Records excerpted from a collection:
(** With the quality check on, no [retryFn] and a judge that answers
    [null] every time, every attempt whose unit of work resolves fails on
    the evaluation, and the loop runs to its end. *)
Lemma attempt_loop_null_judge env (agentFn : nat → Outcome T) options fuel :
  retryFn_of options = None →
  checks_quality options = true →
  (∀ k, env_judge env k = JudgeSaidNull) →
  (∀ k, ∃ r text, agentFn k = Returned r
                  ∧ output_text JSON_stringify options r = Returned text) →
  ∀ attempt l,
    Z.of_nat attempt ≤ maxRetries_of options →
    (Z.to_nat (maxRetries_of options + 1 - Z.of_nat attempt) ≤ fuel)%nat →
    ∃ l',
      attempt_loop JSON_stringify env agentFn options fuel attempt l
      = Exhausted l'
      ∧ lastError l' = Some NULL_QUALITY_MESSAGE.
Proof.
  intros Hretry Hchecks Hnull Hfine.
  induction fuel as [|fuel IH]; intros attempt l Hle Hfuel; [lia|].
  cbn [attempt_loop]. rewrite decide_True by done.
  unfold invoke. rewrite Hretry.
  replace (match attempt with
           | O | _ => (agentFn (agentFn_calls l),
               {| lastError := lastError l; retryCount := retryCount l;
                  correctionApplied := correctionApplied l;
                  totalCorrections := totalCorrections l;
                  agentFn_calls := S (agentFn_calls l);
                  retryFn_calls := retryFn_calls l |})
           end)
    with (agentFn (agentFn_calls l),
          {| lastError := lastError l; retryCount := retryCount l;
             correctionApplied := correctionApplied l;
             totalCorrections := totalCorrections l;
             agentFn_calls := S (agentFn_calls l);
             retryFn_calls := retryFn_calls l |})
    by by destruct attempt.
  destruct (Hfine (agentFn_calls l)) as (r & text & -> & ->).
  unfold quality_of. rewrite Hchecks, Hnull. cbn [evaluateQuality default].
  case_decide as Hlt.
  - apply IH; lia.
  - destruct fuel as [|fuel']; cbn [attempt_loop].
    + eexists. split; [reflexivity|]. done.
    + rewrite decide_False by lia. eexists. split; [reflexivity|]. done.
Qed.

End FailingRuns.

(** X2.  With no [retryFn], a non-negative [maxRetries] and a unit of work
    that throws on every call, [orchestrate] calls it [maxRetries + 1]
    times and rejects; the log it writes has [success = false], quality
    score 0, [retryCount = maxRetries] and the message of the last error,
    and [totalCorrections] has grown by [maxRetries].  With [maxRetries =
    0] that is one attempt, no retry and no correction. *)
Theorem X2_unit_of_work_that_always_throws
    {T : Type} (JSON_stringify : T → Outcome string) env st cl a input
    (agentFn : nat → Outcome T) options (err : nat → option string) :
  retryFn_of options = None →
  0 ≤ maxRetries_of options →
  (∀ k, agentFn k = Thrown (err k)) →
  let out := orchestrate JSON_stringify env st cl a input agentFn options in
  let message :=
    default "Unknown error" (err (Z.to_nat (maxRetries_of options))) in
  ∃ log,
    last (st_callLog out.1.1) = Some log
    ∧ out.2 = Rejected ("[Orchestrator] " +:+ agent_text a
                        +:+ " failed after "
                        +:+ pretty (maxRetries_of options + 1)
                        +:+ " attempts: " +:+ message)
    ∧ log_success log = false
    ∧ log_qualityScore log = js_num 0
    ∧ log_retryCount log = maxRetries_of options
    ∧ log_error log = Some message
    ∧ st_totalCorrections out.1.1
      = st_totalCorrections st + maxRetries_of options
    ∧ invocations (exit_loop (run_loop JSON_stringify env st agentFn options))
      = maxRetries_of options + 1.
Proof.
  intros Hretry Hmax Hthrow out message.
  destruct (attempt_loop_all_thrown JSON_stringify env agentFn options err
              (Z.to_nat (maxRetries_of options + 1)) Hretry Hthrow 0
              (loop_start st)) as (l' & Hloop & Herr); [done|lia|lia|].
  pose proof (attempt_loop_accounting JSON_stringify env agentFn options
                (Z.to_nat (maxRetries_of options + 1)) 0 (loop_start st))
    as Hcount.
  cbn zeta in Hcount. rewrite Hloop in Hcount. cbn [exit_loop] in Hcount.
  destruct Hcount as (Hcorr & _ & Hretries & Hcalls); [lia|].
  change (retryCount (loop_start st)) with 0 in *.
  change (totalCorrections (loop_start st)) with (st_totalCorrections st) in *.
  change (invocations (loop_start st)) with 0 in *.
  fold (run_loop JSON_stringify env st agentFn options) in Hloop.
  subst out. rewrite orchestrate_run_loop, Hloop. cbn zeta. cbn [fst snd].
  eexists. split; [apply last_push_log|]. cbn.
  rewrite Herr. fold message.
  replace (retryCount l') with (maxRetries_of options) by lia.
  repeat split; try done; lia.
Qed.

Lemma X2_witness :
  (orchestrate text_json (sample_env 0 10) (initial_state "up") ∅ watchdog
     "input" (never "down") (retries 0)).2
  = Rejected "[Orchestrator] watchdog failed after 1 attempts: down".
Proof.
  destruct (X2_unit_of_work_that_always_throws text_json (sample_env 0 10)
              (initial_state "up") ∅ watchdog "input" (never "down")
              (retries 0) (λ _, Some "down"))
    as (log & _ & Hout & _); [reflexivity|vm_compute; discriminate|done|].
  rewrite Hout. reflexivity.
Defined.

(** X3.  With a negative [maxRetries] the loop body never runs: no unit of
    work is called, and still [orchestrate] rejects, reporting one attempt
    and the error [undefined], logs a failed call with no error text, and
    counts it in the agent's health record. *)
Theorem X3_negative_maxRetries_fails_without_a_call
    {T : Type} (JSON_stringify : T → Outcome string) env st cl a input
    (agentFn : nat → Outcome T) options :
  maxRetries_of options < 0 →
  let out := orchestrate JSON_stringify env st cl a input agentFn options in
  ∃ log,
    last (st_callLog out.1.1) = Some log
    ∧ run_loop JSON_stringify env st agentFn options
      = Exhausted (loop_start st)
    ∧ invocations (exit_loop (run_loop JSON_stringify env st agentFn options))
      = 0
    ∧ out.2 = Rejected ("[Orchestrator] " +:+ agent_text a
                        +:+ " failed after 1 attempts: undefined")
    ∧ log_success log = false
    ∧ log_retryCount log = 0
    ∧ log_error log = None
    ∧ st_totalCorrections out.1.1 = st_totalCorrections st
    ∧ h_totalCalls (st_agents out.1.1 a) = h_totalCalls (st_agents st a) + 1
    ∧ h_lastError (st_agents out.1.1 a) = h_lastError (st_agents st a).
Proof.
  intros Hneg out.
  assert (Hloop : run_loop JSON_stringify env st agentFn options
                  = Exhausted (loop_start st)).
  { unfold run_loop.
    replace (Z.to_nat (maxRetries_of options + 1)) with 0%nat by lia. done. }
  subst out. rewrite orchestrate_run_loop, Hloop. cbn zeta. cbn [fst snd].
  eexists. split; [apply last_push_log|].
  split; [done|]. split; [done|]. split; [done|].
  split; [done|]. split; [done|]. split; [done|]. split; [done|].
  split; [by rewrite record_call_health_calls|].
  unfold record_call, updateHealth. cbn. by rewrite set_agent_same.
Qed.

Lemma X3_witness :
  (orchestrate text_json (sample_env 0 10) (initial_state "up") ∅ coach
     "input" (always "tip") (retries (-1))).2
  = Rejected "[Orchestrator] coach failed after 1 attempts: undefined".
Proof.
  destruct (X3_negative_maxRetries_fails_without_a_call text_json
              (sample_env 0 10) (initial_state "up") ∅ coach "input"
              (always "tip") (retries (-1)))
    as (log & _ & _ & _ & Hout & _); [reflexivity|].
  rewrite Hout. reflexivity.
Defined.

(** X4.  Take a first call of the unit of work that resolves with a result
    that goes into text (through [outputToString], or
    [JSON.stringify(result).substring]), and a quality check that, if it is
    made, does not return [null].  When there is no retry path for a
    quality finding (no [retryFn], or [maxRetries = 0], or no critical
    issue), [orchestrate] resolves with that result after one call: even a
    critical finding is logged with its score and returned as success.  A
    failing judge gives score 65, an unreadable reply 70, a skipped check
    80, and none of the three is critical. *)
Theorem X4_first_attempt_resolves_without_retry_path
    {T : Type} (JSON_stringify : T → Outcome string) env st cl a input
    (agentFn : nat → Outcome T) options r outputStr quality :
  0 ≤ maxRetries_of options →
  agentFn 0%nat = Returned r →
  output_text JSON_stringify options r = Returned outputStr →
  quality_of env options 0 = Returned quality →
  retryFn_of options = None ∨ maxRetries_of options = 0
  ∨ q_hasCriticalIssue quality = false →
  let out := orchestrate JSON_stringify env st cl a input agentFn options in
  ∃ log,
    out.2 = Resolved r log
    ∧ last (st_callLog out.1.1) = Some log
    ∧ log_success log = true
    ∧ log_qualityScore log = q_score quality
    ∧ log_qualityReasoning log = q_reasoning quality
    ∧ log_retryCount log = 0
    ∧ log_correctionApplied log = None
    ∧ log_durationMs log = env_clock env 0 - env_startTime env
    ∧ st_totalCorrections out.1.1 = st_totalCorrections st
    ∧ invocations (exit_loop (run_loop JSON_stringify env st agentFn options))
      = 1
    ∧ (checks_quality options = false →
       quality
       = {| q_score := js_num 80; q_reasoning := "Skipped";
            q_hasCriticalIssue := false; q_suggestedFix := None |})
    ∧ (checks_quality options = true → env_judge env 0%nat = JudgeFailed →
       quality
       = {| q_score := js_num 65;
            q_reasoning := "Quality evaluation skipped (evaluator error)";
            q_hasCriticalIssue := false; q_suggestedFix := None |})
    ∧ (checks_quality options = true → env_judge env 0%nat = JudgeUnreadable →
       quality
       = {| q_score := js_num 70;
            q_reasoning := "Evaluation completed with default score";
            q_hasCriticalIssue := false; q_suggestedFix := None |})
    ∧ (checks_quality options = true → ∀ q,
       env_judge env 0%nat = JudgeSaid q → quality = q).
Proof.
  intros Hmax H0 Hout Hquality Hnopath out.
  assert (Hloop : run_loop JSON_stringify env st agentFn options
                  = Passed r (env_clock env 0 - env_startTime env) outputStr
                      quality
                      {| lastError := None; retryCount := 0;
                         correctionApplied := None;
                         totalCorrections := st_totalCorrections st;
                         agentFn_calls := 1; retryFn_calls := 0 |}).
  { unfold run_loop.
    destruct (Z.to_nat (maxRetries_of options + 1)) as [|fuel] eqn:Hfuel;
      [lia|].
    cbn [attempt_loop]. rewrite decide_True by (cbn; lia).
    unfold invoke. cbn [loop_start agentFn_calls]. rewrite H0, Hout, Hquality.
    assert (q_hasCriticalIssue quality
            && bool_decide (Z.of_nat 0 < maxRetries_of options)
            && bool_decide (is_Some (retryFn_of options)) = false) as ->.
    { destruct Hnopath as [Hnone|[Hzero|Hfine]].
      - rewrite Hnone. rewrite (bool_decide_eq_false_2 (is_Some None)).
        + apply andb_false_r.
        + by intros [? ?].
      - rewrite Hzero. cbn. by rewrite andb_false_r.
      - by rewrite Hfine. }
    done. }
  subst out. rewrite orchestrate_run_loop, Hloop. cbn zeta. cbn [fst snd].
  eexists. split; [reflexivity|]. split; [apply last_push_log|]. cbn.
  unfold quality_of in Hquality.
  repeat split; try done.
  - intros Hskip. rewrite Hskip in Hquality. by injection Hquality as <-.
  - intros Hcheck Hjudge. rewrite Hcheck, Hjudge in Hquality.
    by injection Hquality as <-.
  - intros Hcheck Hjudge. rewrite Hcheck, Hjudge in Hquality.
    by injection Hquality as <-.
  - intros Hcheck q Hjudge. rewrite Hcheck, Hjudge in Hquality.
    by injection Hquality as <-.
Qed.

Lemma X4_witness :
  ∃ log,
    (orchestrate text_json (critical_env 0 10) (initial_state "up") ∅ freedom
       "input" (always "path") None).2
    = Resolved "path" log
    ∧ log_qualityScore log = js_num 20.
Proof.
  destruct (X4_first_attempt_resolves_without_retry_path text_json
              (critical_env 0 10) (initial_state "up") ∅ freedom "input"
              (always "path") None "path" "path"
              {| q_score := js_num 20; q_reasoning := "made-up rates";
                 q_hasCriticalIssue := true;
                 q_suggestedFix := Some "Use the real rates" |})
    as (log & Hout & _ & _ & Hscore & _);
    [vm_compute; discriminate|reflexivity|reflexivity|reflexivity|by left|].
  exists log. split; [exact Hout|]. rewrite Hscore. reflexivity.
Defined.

What you are asked to do:
The required output is a copy of each line in the records where the string "attempts" occurs.

Response:
                        +:+ " attempts: " +:+ message)
  = Rejected "[Orchestrator] watchdog failed after 1 attempts: down".
                        +:+ " failed after 1 attempts: undefined")
  = Rejected "[Orchestrator] coach failed after 1 attempts: undefined".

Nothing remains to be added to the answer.